Von Simone erfolgte keine Reaktion, deshalb löste Felix sofort die Umklammerung und trat einen Schritt zurück. Enttäuscht ging er zu einem der vier bequemen Sessel. Simone folgte ihm, als wäre sie dazu aufgefordert. Bevor sie sich ihm gegenüber setzte, sah sie noch einmal das Foto ihres fröhlich lachenden Sohnes an. Simone hoffte dass Felix nicht über Roman und über das, was geschehen war, spricht. Das hätte sie zum jetzigen Zeitpunkt nicht aushalten können. Dabei wusste sie, das reden helfen kann. Aber nicht mit Felix. Bitte nicht mit Felix über Roman.
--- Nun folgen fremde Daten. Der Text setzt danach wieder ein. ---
(** X15.  The two tables set the same bounds: for each kind, the integer
    bounds of minLength and of maxLength in the constraint set are the
    [minimum] and [maximum] of the integer property of the shape (none at
    all where the kind has no such attribute), and the length bounds of
    name, label, labelTrue and labelFalse are the [minLength] and
    [maxLength] of the string property. *)
Theorem bounds_agree :
  Forall2 (fun kc sh =>
             Forall (fun k => integerBounds (rulesOf (snd kc) k)
                              = schemaIntegerRange (shapeProperty sh k))
                    ["minLength"; "maxLength"]
             /\ Forall (fun k => lengthBounds (rulesOf (snd kc) k)
                                 = schemaStringLength (shapeProperty sh k))
                       ["name"; "label"; "labelTrue"; "labelFalse"])
    fieldTypeConstraints shapes.
Proof.
  unfold fieldTypeConstraints, shapes.
  cbn [getPath attr asObject jsonSchema String.eqb Ascii.eqb Bool.eqb].
  repeat (apply List.Forall2_cons; [
    split; repeat (apply List.Forall_cons; [vm_compute; reflexivity|]);
    apply List.Forall_nil |]).
  apply List.Forall2_nil.
Qed.

(** ** [existsInProject] *)

Lemma parseDigits_decimal (d : Decimal.uint) (m : nat) :
  parseDigits 10 (NilEmpty.string_of_uint d) (Some (Z.of_nat m))
  = Some (Z.of_nat (Nat.of_uint_acc d m)).
Proof.
  revert m.
  induction d; intros m; cbn [NilEmpty.string_of_uint Nat.of_uint_acc parseDigits];
    [reflexivity|..];
    match goal with
    | |- context [digitValue ?c] =>
        let v := eval vm_compute in (digitValue c) in
        change (digitValue c) with v
    end;
    cbn beta iota;
    match goal with
    | |- context [(?a <? 10)%Z] => change (a <? 10)%Z with true
    end;
    cbn beta iota;
    match goal with
    | |- parseDigits _ _ (Some ?z) = Some (Z.of_nat (Nat.of_uint_acc _ ?k)) =>
        replace z with (Z.of_nat k);
        [apply IHd | rewrite ?Nat.tail_mul_spec; cbn [from_option id]; lia]
    end.
Qed.

Lemma decimal_digit_facts (c : ascii) :
  isDecimalDigit c = true ->
  isSpace c = false /\ Ascii.eqb c "-" = false /\ Ascii.eqb c "+" = false
  /\ isX c = false.
Proof.
  destruct c as [[] [] [] [] [] [] [] []]; vm_compute; intros H;
    first [discriminate H | repeat split].
Qed.

Lemma decimal_string_digits (d : Decimal.uint) :
  forallb isDecimalDigit (list_ascii_of_string (NilEmpty.string_of_uint d)) = true.
Proof.
  induction d; cbn [NilEmpty.string_of_uint list_ascii_of_string forallb];
    [reflexivity|..]; rewrite IHd; reflexivity.
Qed.

Lemma parseInt_digits (c : ascii) (rest : string) :
  forallb isDecimalDigit (list_ascii_of_string (String c rest)) = true ->
  parseInt (String c rest)
  = match parseDigits 10 (String c rest) None with
    | Some n => Some n
    | None => None
    end.
Proof.
  cbn [list_ascii_of_string forallb]. intros H.
  apply andb_true_iff in H as [Hc Hrest].
  destruct (decimal_digit_facts c Hc) as (Hs & Hm & Hp & _).
  unfold parseInt. cbn [skipSpaces]. rewrite Hs, Hm, Hp. cbn [fst snd].
  destruct rest as [|x rest']; [reflexivity|].
  cbn [list_ascii_of_string forallb] in Hrest.
  apply andb_true_iff in Hrest as [Hx _].
  destruct (decimal_digit_facts x Hx) as (_ & _ & _ & HX).
  rewrite HX, andb_false_r. reflexivity.
Qed.

(** [parseInt] reads back the decimal digits of a count. *)
Lemma parseInt_decimal (n : nat) :
  parseInt (NilZero.string_of_uint (Nat.to_uint n)) = Some (Z.of_nat n).
Proof.
  rewrite <- (Unsigned.of_to n) at 2. unfold Nat.of_uint.
  pose proof (decimal_string_digits (Nat.to_uint n)) as Hd.
  pose proof (parseDigits_decimal (Nat.to_uint n) 0) as Hp.
  change (Z.of_nat 0) with 0%Z in Hp.
  destruct (Nat.to_uint n) as [|d|d|d|d|d|d|d|d|d|d]; [reflexivity|..];
    cbn [NilZero.string_of_uint NilEmpty.string_of_uint] in *;
    rewrite (parseInt_digits _ _ Hd);
    cbn [parseDigits] in *;
    match goal with
    | |- context [digitValue ?c] =>
        let v := eval vm_compute in (digitValue c) in
        change (digitValue c) with v in *
    end;
    cbn beta iota in *;
    match goal with
    | |- context [(?a <? 10)%Z] => change (a <? 10)%Z with true in *
    end;
    cbn beta iota in *; cbn [from_option id] in *;
    rewrite Hp; reflexivity.
Qed.

(** X16.  [existsInProject] answers true exactly when the count that the
    database hands over, a number in decimal digits, is not zero:
    [parseInt] reads the digits back as the number they say, whatever else
    the row holds.  A row without a count gives false. *)
Theorem existsInProject_iff_count_not_zero (env : Env) :
  (forall (n : nat) (others : object),
     existsInProject_answer env (("count", VStr (decimalDigits n)) :: others) = true
     <-> n <> 0%nat)
  /\ (forall result : object,
        attr result "count" = VUndefined ->
        existsInProject_answer env result = false).
Proof.
  split.
  - intros n others. unfold existsInProject_answer, decimalDigits.
    cbn [attr String.eqb Ascii.eqb Bool.eqb toString].
    rewrite parseInt_decimal. cbn [toBoolean].
    rewrite negb_true_iff, Z.eqb_neq. lia.
  - intros result H. unfold existsInProject_answer. rewrite H. reflexivity.
Qed.

Example existsInProject_counts :
  existsInProject_answer stubEnv [("count", VStr "0")] = false
  /\ existsInProject_answer stubEnv [("count", VStr "1")] = true
  /\ existsInProject_answer stubEnv [("count", VStr "12")] = true.
Proof. repeat split. Qed.

(** ** [init-config.js] *)

Lemma hex_digit_is_no_dash (c : ascii) :
  isHexDigit c = true -> Ascii.eqb c "-" = false.
Proof.
  destruct c as [[] [] [] [] [] [] [] []]; vm_compute; intros H;
    first [discriminate H | reflexivity].
Qed.

Lemma append_cons (c : ascii) (s t : string) :
  (String c s ++ t)%string = String c (s ++ t)%string.
Proof. reflexivity. Qed.

Lemma removeDashes_app (s t : string) :
  removeDashes (s ++ t) = (removeDashes s ++ removeDashes t)%string.
Proof.
  induction s as [|c s IH]; [reflexivity|].
  rewrite append_cons. cbn [removeDashes]. destruct (Ascii.eqb c "-"); [exact IH|].
  rewrite append_cons, IH. reflexivity.
Qed.

Lemma dropHex_Some (n : nat) (s r : string) :
  dropHex n s = Some r ->
  exists h, s = (h ++ r)%string /\ String.length h = n
            /\ forallb isHexDigit (list_ascii_of_string h) = true
            /\ removeDashes h = h.
Proof.
  revert s. induction n as [|n IH]; intros s H.
  - inversion H; subst. exists EmptyString. repeat split.
  - cbn [dropHex] in H. destruct s as [|c rest]; [discriminate|].
    destruct (isHexDigit c) eqn:Hc; [|discriminate].
    destruct (IH rest H) as (h & -> & Hlen & Hhex & Hrm).
    exists (String c h). rewrite append_cons.
    cbn [String.length list_ascii_of_string forallb removeDashes].
    rewrite Hlen, Hc, Hhex, Hrm, (hex_digit_is_no_dash c Hc). repeat split.
Qed.

Lemma string_length_app (s t : string) :
  String.length (s ++ t) = (String.length s + String.length t)%nat.
Proof.
  induction s as [|c s IH]; [reflexivity|].
  rewrite append_cons. cbn [String.length]. rewrite IH. reflexivity.
Qed.

Lemma hex_string_app (s t : string) :
  forallb isHexDigit (list_ascii_of_string (s ++ t))
  = forallb isHexDigit (list_ascii_of_string s)
    && forallb isHexDigit (list_ascii_of_string t).
Proof.
  induction s as [|c s IH]; [reflexivity|].
  rewrite append_cons. cbn [list_ascii_of_string forallb]. rewrite IH.
  apply andb_assoc.
Qed.

(** One group of a uuid and the dash after it. *)
Lemma group_then_dash (n : nat) (s : string) (c : ascii) (r : string) :
  dropHex n s = Some (String c r) -> Ascii.eqb c "-" = true ->
  exists h, String.length h = n
            /\ forallb isHexDigit (list_ascii_of_string h) = true
            /\ removeDashes s = (h ++ removeDashes r)%string.
Proof.
  intros H Hc. destruct (dropHex_Some n s _ H) as (h & -> & Hlen & Hhex & Hrm).
  exists h. repeat split; [exact Hlen|exact Hhex|].
  rewrite removeDashes_app, Hrm. cbn [removeDashes]. rewrite Hc. reflexivity.
Qed.

Lemma uuid_key (u : string) :
  isUuid u = true ->
  String.length (removeDashes u) = 32%nat
  /\ forallb isHexDigit (list_ascii_of_string (removeDashes u)) = true.
Proof.
  unfold isUuid. cbn [isGrouped]. intros H.
  destruct (dropHex 8 u) as [[|c1 r1]|] eqn:E1; try discriminate H.
  apply andb_true_iff in H as [C1 H].
  destruct (dropHex 4 r1) as [[|c2 r2]|] eqn:E2; try discriminate H.
  apply andb_true_iff in H as [C2 H].
  destruct (dropHex 4 r2) as [[|c3 r3]|] eqn:E3; try discriminate H.
  apply andb_true_iff in H as [C3 H].
  destruct (dropHex 4 r3) as [[|c4 r4]|] eqn:E4; try discriminate H.
  apply andb_true_iff in H as [C4 H].
  destruct (dropHex 12 r4) as [[|c5 r5]|] eqn:E5; try discriminate H.
  destruct (group_then_dash _ _ _ _ E1 C1) as (h1 & L1 & X1 & ->).
  destruct (group_then_dash _ _ _ _ E2 C2) as (h2 & L2 & X2 & ->).
  destruct (group_then_dash _ _ _ _ E3 C3) as (h3 & L3 & X3 & ->).
  destruct (group_then_dash _ _ _ _ E4 C4) as (h4 & L4 & X4 & ->).
  destruct (dropHex_Some _ _ _ E5) as (h5 & -> & L5 & X5 & R5).
  rewrite removeDashes_app, R5. cbn [removeDashes].
  rewrite !string_length_app, !hex_string_app, L1, L2, L3, L4, L5,
    X1, X2, X3, X4, X5.
  split; reflexivity.
Qed.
Bitte nicht.
"Was würde ich geben, das Geschehende, ungeschehen machen zu können."
'Also doch', dachte Simone und blickte ihren Mann mit rot umränderten Augen an. Sie blieb stumm. Sie weigerte sich zu reden. Sie wusste auch nicht, was sie sagen sollte.
"Simone, lass uns reden! - So geht es nicht weiter mit uns. Ich habe Schuldgefühle ohne Ende und weiß nicht was ich machen soll. Bitte, Simone lass uns vernünftig mit einander umgehen.- Lass es uns wenigstens versuchen. Ich….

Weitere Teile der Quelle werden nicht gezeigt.